Traditionally a youth of gentle birth, usually as featured in a ballad and usually awaiting knighthood. When capitalized, as Childe, the word serves as a title. The term appears frequently in the fourteenth and fifteenth centuries, and was picked up – already with an effect of the archaic – by Edmund Spenser, who used it in The Faerie Queene (1590-1596), and by William Shakespeare in a famous line given to the Fool in King Lear (1607): "Childe Rowland to the darke Tower came." Lord Byron made significant use of the term in Childe Harold's Pilgrimage (1812-1818), a book-length poem written in Spenserian stanzas; Childe Harold himself, cruising across the chasms and pitfalls of a "haunted, holy" Europe, became a model of the self-exiled, melancholy, romantic aristocrat (see Knight of the Doleful Countenance) who gazes to the past and future from various riven aeries. But Robert Browning's use of the term has more directly contributed to the iconography of fantasy. "Childe Roland to the Dark Tower Came" (1855) superbly and unforgettably describes a knightly Quest which leads, almost certainly, deathwards. In Alan Garner's Elidor (1965) young Roland's loyal solitary quest for hidden Talismans necessary to heal the Land is clearly based as much on "Childe Roland" as on the Scots ballad "Childe Roland and Burd Helen"; and Tom, the central male figure in Garner's Red Shift (1973), conveys some sense of the derangement often associated with the Childe figure, who can in this context be seen as a Western equivalent of the Shaman. Stephen King's Dark Tower Far-Future fantasy sequence is based directly on Browning; and David A Gemmell's Jon Shannow – whose solitary haunted quest for a long-lost Jerusalem dominates The Complete Chronicles of the Jerusalem Man (omni 1995) – is a Childe nonpareil, down to the near-lunatic obsessiveness of his quest.

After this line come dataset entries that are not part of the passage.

(** ** TDC offset, [DIV_ROUND_UP] and [BIT] *)

(** X11: for 16-bit segments, a prescaler below [2^15] and bounds that
    are not negative (and fit [unsigned int]) the product cannot wrap and
    the bounds are compared as they are, so [CAN_CALC_TDCO] is the
    clamped product [(1 + prop_seg + phase_seg1) * prescaler]. *)
Theorem CAN_CALC_TDCO_no_wrap (timing_data : can_timing)
    (tdco_min tdco_max : Z) :
  0 <= prop_seg timing_data <= 65535 ->
  0 <= phase_seg1 timing_data <= 65535 ->
  0 <= prescaler timing_data < 2 ^ 15 ->
  0 <= tdco_min < 2 ^ 32 ->
  0 <= tdco_max < 2 ^ 32 ->
  CAN_CALC_TDCO timing_data tdco_min tdco_max
  = CLAMP ((1 + prop_seg timing_data + phase_seg1 timing_data)
           * prescaler timing_data) tdco_min tdco_max.
Proof.
  intros Hp Hs Hq Hmin Hmax. unfold CAN_CALC_TDCO, u32.
  rewrite (Z.mod_small tdco_min), (Z.mod_small tdco_max) by assumption.
  rewrite Z.mod_small; [reflexivity |].
  change (2 ^ 15) with 32768 in Hq. change (2 ^ 32) with 4294967296.
  split; nia.
Qed.

Lemma CAN_CALC_TDCO_no_wrap_witness :
  CAN_CALC_TDCO (mk_can_timing 1 65535 65535 1 32767) 0 4294967295
  = CLAMP ((1 + 65535 + 65535) * 32767) 0 4294967295.
Proof.
  apply (CAN_CALC_TDCO_no_wrap (mk_can_timing 1 65535 65535 1 32767)
           0 4294967295);
    cbn; lia.
Defined.

(** X12: [DIV_ROUND_UP] is the quotient rounded up: for a divisor that
    is positive and operands whose sum fits 32 bits, the result [q] is
    the least number with [n <= q * d]; it is the exact quotient when
    [d] divides [n]. *)
Theorem DIV_ROUND_UP_ceiling (n d : Z) :
  0 <= n -> 0 < d -> n + d - 1 < 2 ^ 32 ->
  (DIV_ROUND_UP n d - 1) * d < n <= DIV_ROUND_UP n d * d
  /\ (n mod d = 0 -> DIV_ROUND_UP n d * d = n).
Proof.
  intros Hn Hd Hfit. unfold DIV_ROUND_UP, u32.
  rewrite Z.mod_small by lia.
  rewrite Z.quot_div_nonneg by lia.
  pose proof (Z.div_mod (n + d - 1) d) as Hdm.
  pose proof (Z.mod_pos_bound (n + d - 1) d Hd) as Hb.
  pose proof (Z.div_mod n d) as Hdn.
  pose proof (Z.mod_pos_bound n d Hd) as Hbn.
  split; [nia |].
  intros Hz. rewrite Hz in Hdn.
  assert ((n + d - 1) / d = n / d) as E.
  { symmetry. apply (Z.div_unique _ _ _ (d - 1)); [lia |]. lia. }
  rewrite E. lia.
Qed.

Lemma DIV_ROUND_UP_ceiling_witness :
  (DIV_ROUND_UP 1 2 = 1 /\ DIV_ROUND_UP 3 2 = 2)
  /\ (can_frame_data_32_len false - 1) * 4
     < CAN_MAX_DLEN false <= can_frame_data_32_len false * 4
  /\ can_frame_data_32_len true * 4 = CAN_MAX_DLEN true.
Proof.
  split; [split; reflexivity |].
  split.
  - apply (DIV_ROUND_UP_ceiling (CAN_MAX_DLEN false) 4); cbn; lia.
  - apply (DIV_ROUND_UP_ceiling (CAN_MAX_DLEN true) 4); cbn;
      try lia; reflexivity.
Defined.

Lemma BIT_testbit (i n : Z) :
  0 <= i -> Z.testbit (BIT i) n = (i =? n).
Proof.
  intros Hi. unfold BIT. rewrite Z.shiftl_1_l.
  apply Z.pow2_bits_eqb. exact Hi.
Qed.

(** X13: the flags built with [BIT] are independent: setting flag [i]
    in a flags word makes the test of flag [i] succeed and leaves the
    test of every other flag [j] as it was. *)
Theorem BIT_flags_independent (flags i j : Z) :
  0 <= i -> 0 <= j ->
  Z.land (Z.lor flags (BIT i)) (BIT i) = BIT i
  /\ BIT i <> 0
  /\ (i <> j -> Z.land (Z.lor flags (BIT i)) (BIT j) = Z.land flags (BIT j)).
Proof.
  intros Hi Hj. split; [| split].
  - apply Z.bits_inj'. intros n _.
    rewrite Z.land_spec, Z.lor_spec, BIT_testbit by exact Hi.
    destruct (Z.testbit flags n), (i =? n); reflexivity.
  - unfold BIT. rewrite Z.shiftl_1_l.
    pose proof (Z.pow_pos_nonneg 2 i). lia.
  - intros Hne. apply Z.bits_inj'. intros n _.
    rewrite !Z.land_spec, Z.lor_spec, !BIT_testbit by assumption.
    destruct (Z.eqb_spec i n), (Z.eqb_spec j n);
      destruct (Z.testbit flags n); try reflexivity; lia.
Qed.

Lemma BIT_flags_independent_witness :
  Z.land (Z.lor CAN_MODE_LOOPBACK CAN_MODE_FD) CAN_MODE_FD = CAN_MODE_FD
  /\ Z.land (Z.lor CAN_MODE_LOOPBACK CAN_MODE_FD) CAN_MODE_ONE_SHOT
     = Z.land CAN_MODE_LOOPBACK CAN_MODE_ONE_SHOT.
Proof.
  destruct (BIT_flags_independent CAN_MODE_LOOPBACK 2 3) as (H1 & _ & H2);
    [lia | lia |].
  split; [exact H1 | apply H2; lia].
Defined.
(** On a sorted track the loop keeps [ans = lo - 1], every entry left of [lo]
    at or before [now] and every entry right of [hi] after it. *)
Lemma search_loop_rightmost (lyrics : list Line) (now : float) :
  sorted_track lyrics ->
  forall (fuel : nat) (lo hi ans : Z) (reads : list Z) (a : Z) (r : list Z),
    search_loop fuel lyrics now lo hi ans reads = Returned (a, r) ->
    0 <= lo -> hi < len lyrics -> lo <= hi + 1 -> ans = lo - 1 ->
    (forall i x, 0 <= i < lo -> stamp_at lyrics i = Some x -> (x <=? now)%float = true) ->
    (forall j x, hi < j -> stamp_at lyrics j = Some x -> (x <=? now)%float = false) ->
    rightmost_le lyrics now a.
Proof.
  intros Hs. induction fuel as [|fuel IH];
    intros lo hi ans reads a r Hrun Hlo Hhi Hlohi Hans Hleft Hright.
  - discriminate.
  - simpl in Hrun. destruct (lo <=? hi) eqn:Hcmp.
    + apply Z.leb_le in Hcmp.
      pose proof (midpoint_between lo hi Hcmp) as Hmid.
      set (mid := (lo + hi) / 2) in *.
      destruct (getitem_in_bounds lyrics mid) as [line [Hget Hnth]]; [lia|].
      rewrite Hget in Hrun.
      pose proof (stamp_at_nth lyrics mid line ltac:(lia) Hnth) as Hstamp.
      destruct (t line <=? now)%float eqn:Hle.
      * apply (IH _ _ _ _ _ _ Hrun); try lia.
        -- intros i x Hi Hx. destruct (Z.eq_dec i mid) as [->|Hne].
           ++ rewrite Hstamp in Hx. injection Hx as <-. assumption.
           ++ apply F64.leb_trans with (y := t line); [|assumption].
              apply (sorted_track_stamps lyrics i mid); [assumption | lia | assumption | assumption].
        -- assumption.
      * apply (IH _ _ _ _ _ _ Hrun); try lia.
        -- assumption.
        -- intros j x Hj Hx. destruct (Z.eq_dec j mid) as [->|Hne].
           ++ rewrite Hstamp in Hx. injection Hx as <-. assumption.
           ++ destruct (x <=? now)%float eqn:Hx'; [|reflexivity].
              rewrite <- Hle. symmetry.
              apply F64.leb_trans with (y := x); [|assumption].
              apply (sorted_track_stamps lyrics mid j); [assumption | lia | assumption | assumption].
    + apply Z.leb_gt in Hcmp. injection Hrun as <- <-.
      unfold rightmost_le. split; [lia|]. split.
      * intros i x Hi. apply Hleft. lia.
      * intros j x Hj. apply Hright. lia.
Qed.
(* ===== verification/_CoqProject ===== *)
-Q . S2P
Prelude.v
GoStrings.v
Strconv.v
Errors.v
Collection.v
RoomPattern.v
PatternMap.v
Pattern.v
Messages.v
Messager.v
MsgCbs.v
Contexts.v
Registry.v
Encoding.v
Auth.v
Token.v
Config.v
Log.v
Kafka.v
KafkaGroup.v
Redis.v
RedisClient.v
WsSignal.v
WsPeers.v
SocketIo.v
SampleBuilder.v
SampleRing.v
SampleWindow.v
SampleInv.v
SamplePush.v
SamplePop.v
Dts.v
SegmenterUtils.v
Segmenter.v
SegmenterProps.v
Recorder.v
RecordLoop.v
Templates.v
Packets.v
Routing.v
RoutingInv.v
RoutingAccept.v
RoutingProps.v
RoutingConc.v
Publication.v
Rooms.v
Forwarding.v
Session.v
SessionProps.v
Admission.v
Negotiation.v
PeerConn.v
Metrics.v
Server.v
Startup.v
Client.v
WaitPart.v
CustomMsg.v
Handlers.v
KeepAlive.v
ClientMsgs.v
ClientConn.v
RtpStats.v
RouterServer.v
Cluster.v
Facade.v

In the several sf/fantasy novels which valorize Billy the Kid, the image of the hero as a doomed solitary Childe in a wind-torn landscape is pervasive. Somewhat less fortunately, the figure takes on a Childe Rimbaud coloration in the work of Samuel R Delany, whose Kid protagonists – streetwise, druggy, artistically precocious and sexually alluring – represent the incursion of what might seem an insufficiently examined sentimentality into otherwise hard-edged texts. The protagonist of Bruce Sterling's The Artificial Kid (1980) is one of several successor Kids.

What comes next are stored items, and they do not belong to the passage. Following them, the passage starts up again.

Set Default Proof Using "Type".

(** ** Execution of Go code

    Go code may return, panic, or (for an unbounded loop modelled with
    fuel) fail to finish.  [run A] is the type of such executions; the
    two failing outcomes are kept apart so that a theorem can say that
    the code panics and not merely that it does not return. *)

(** Values a Go program panics with. *)
Inductive panic_value :=
  | PNilDeref                       (** nil pointer dereference *)
  | PIndex                          (** index or slice bound out of range *)
  | PCode (code : Z)                (** a [*errors.ConferenceError], by its code *)
  | PMsg (msg : string).            (** any other value *)

Inductive abort :=
  | Panic (v : panic_value)
  | NoFuel.

Inductive run (A : Type) :=
  | Ret (a : A)
  | Abort (x : abort).
Arguments Ret {A} _.
Arguments Abort {A} _.

#[global] Instance run_ret : MRet run := @Ret.
#[global] Instance run_bind : MBind run := fun A B f m =>
  match m with Ret a => f a | Abort x => Abort x end.
#[global] Instance run_fmap : FMap run := fun A B f m =>
  match m with Ret a => Ret (f a) | Abort x => Abort x end.

Definition go_panic {A} (v : panic_value) : run A := Abort (Panic v).

#[global] Instance panic_value_eq_dec : EqDecision panic_value.
Proof. solve_decision. Defined.
#[global] Instance abort_eq_dec : EqDecision abort.
Proof. solve_decision. Defined.
#[global] Instance run_eq_dec `{EqDecision A} : EqDecision (run A).
Proof. solve_decision. Defined.

(** [l[i]] of a Go slice: panics out of range. *)
Definition go_index {A} (l : list A) (i : Z) : run A :=
  if (i <? 0)%Z then go_panic PIndex
  else match l !! Z.to_nat i with
       | Some x => Ret x
       | None => go_panic PIndex
       end.

(** [l[a:b]] of a slice whose capacity is its length: panics out of range. *)
Definition go_slice {A} (l : list A) (a b : Z) : run (list A) :=
  if ((0 <=? a) && (a <=? b) && (b <=? Z.of_nat (length l)))%Z
  then Ret (take (Z.to_nat (b - a)) (drop (Z.to_nat a) l))
  else go_panic PIndex.

(** [copy(l[a:b], src)]: the new contents of [l]; callers keep
    [a <= b <= len(l)]. *)
Definition go_copy {A} (l : list A) (a b : nat) (src : list A) : list A :=
  let n := Nat.min (b - a) (length src) in
  take a l ++ take n src ++ drop (a + n) l.

(** [p.f] of a possibly nil pointer. *)
Definition go_deref {A} (p : option A) : run A :=
  match p with Some x => Ret x | None => go_panic PNilDeref end.
(* ===== verification/GoStrings.v ===== *)
(** * The part of Go's [strings] package the program uses

    Strings are Stdlib's [string] (bytes); separators are single
    characters, as at every call site of the program.  [Split] is
    characterised by [Join]: splitting loses nothing and no part holds
    the separator. *)
From S2P Require Import Prelude.
Local Open Scope string_scope.

(** [strings.Split(s, sep)] for a one-character separator. *)
Fixpoint Split (sep : Ascii.ascii) (s : string) : list string :=
  match s with
  | "" => [""]
  | String c s' =>
      if decide (c = sep) then "" :: Split sep s'
      else match Split sep s' with
           | p :: ps => String c p :: ps
           | [] => [String c ""]
           end
  end.

(** [strings.Join(l, sep)]. *)
Fixpoint Join (sep : string) (l : list string) : string :=
  match l with
  | [] => ""
  | [x] => x
  | x :: l' => x +:+ sep +:+ Join sep l'
  end.

(** [strings.HasPrefix(s, p)], [strings.HasSuffix(s, p)], [strings.Contains(s, p)]. *)
Definition HasPrefix (s p : string) : bool := String.prefix p s.

Fixpoint HasSuffix (s p : string) : bool :=
  if decide (s = p) then true
  else match s with "" => false | String _ s' => HasSuffix s' p end.

Fixpoint Contains (s p : string) : bool :=
  if String.prefix p s then true
  else match s with "" => false | String _ s' => Contains s' p end.

(** Does the character occur in the string. *)
Fixpoint has_char (c : Ascii.ascii) (s : string) : bool :=
  match s with
  | "" => false
  | String a s' => if decide (a = c) then true else has_char c s'
  end.

(** [strings.Index(s, c)] for a one-character needle, with the two
    substrings around it: [Some (s[:i], s[i+1:])]. *)
Fixpoint cut_at (c : Ascii.ascii) (s : string) : option (string * string) :=
  match s with
  | "" => None
  | String a s' =>
      if decide (a = c) then Some ("", s')
      else match cut_at c s' with
           | Some (l, r) => Some (String a l, r)
           | None => None
           end
  end.

(** [strings.ToLower] and [strings.TrimSpace] on ASCII text. *)
Definition lower_char (a : Ascii.ascii) : Ascii.ascii :=
  let n := Ascii.nat_of_ascii a in
  if decide (65 <= n <= 90) then Ascii.ascii_of_nat (n + 32) else a.

Fixpoint ToLower (s : string) : string :=
  match s with "" => "" | String a s' => String (lower_char a) (ToLower s') end.

Definition is_space (a : Ascii.ascii) : bool :=
  let n := Ascii.nat_of_ascii a in bool_decide (n = 32 \/ 9 <= n <= 13).

Fixpoint TrimLeft (s : string) : string :=
  match s with
  | "" => ""
  | String a s' => if is_space a then TrimLeft s' else s
  end.

Fixpoint TrimRight (s : string) : string :=
  match s with
  | "" => ""
  | String a s' =>
      match TrimRight s' with
      | "" => if is_space a then "" else String a ""
      | t => String a t
      end
  end.

Definition TrimSpace (s : string) : string := TrimRight (TrimLeft s).

(** ** Lemmas *)

Lemma app_string_nil_l (s : string) : "" +:+ s = s.
Proof. reflexivity. Qed.

Lemma app_string_cons c (s1 s2 : string) : String c s1 +:+ s2 = String c (s1 +:+ s2).
Proof. reflexivity. Qed.

Lemma app_string_assoc (s1 s2 s3 : string) : (s1 +:+ s2) +:+ s3 = s1 +:+ s2 +:+ s3.
Proof. induction s1; [done|]. rewrite !app_string_cons. congruence. Qed.

Lemma app_string_nil_r (s : string) : s +:+ "" = s.
Proof. induction s; [done|]. rewrite app_string_cons. congruence. Qed.

Lemma Split_ne sep s : Split sep s <> [].
Proof. destruct s; cbn; [done|]. case_decide; [done|]. by destruct (Split sep s). Qed.

Lemma Split_cons sep s : exists p ps, Split sep s = p :: ps.
Proof. destruct (Split sep s) eqn:E; [by apply Split_ne in E | eauto]. Qed.

(** Splitting and joining with the same separator is the identity. *)
Lemma Join_Split sep s : Join (String sep "") (Split sep s) = s.
Proof.
  induction s as [|c s IH]; [done|]. cbn [Split].
  destruct (Split_cons sep s) as (p & ps & E). rewrite E in *.
  case_decide as Hc.
  - subst c. change (Join (String sep "") ("" :: p :: ps))
      with (String sep (Join (String sep "") (p :: ps))). by rewrite IH.
  - rewrite <- IH. by destruct ps.
Qed.

Lemma Split_inj sep s1 s2 : Split sep s1 = Split sep s2 -> s1 = s2.
Proof. intros H. rewrite <- (Join_Split sep s1), H. apply Join_Split. Qed.

Lemma Split_no_sep sep s : Forall (fun p => has_char sep p = false) (Split sep s).
Proof.
  induction s as [|c s IH]; cbn [Split]; [by repeat constructor|].
  case_decide; [constructor; done|].
  destruct (Split sep s) as [|p ps]; [repeat constructor; cbn; by rewrite decide_False|].
  inversion IH; subst. constructor; [cbn; by rewrite decide_False | done].
Qed.

(** A character that is not in the string is in none of its parts. *)
Lemma Split_has_char sep c s :
  has_char c s = false -> Forall (fun p => has_char c p = false) (Split sep s).
Proof.
  induction s as [|a s IH]; cbn [Split has_char]; intros H; [by repeat constructor|].
  case_decide as Ha; [done|]. specialize (IH H).
  case_decide; [by constructor|].
  destruct (Split sep s) as [|p ps]; [repeat constructor; cbn; by rewrite decide_False|].
  inversion IH; subst. constructor; [cbn; by rewrite decide_False | done].
Qed.

Lemma Split_has_char_iff sep c s : c <> sep ->
  has_char c s = false <-> Forall (fun p => has_char c p = false) (Split sep s).
Proof.
  intros Hne. split; [apply Split_has_char|].
  induction s as [|a s IH]; [done|]. cbn [Split has_char].
  destruct (Split_cons sep s) as (p & ps & E). rewrite E in *.
  case_decide as Ha; inversion 1; subst; [rewrite decide_False by congruence; auto|].
  cbn in *. case_decide; [done|]. by apply IH; constructor.
Qed.

Lemma Contains_char c s : Contains s (String c "") = has_char c s.
Proof.
  induction s as [|a s IH]; [done|]. cbn [Contains has_char String.prefix].
  case_decide; destruct (Ascii.ascii_dec c a); try congruence. by destruct s.
Qed.

(** [cut_at] finds the first occurrence. *)
Lemma cut_at_spec c s l r :
  cut_at c s = Some (l, r) -> s = l +:+ String c r /\ has_char c l = false.
Proof.
  revert l r. induction s as [|a s IH]; cbn; intros l r H; [done|].
  case_decide as Ha; [injection H as <- <-; by subst|].
  destruct (cut_at c s) as [[l' r']|]; [|done]. injection H as <- <-.
  destruct (IH l' r' eq_refl) as [-> Hl]. cbn. by rewrite decide_False.
Qed.

Lemma cut_at_app c l r :
  has_char c l = false -> cut_at c (l +:+ String c r) = Some (l, r).
Proof.
  induction l as [|a l IH]; intros Hl.
  - rewrite app_string_nil_l. cbn. by rewrite decide_True.
  - rewrite app_string_cons. cbn in *. case_decide; [done|]. by rewrite IH.
Qed.

Lemma cut_at_none c s : cut_at c s = None <-> has_char c s = false.
Proof.
  induction s as [|a s IH]; cbn; [done|]. case_decide; [done|].
  destruct (cut_at c s) as [[]|]; [|done]. split; [done|]. intros H'. by apply IH in H'.
Qed.

Lemma substring_full s : String.substring 0 (String.length s) s = s.
Proof. induction s as [|a s IH]; cbn; congruence. Qed.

As an Icon, the Childe is potentially of great use, for he combines aspects of the Hero, the Fisher King and the Fool, conveys a sense of inbuilt Time Abyss, and travels onwards to the Dark Tower where the answers lie. The object of his quest is likely to be some sort of Grail, whose attainment or recovery will have a Healing function for the world. [JC]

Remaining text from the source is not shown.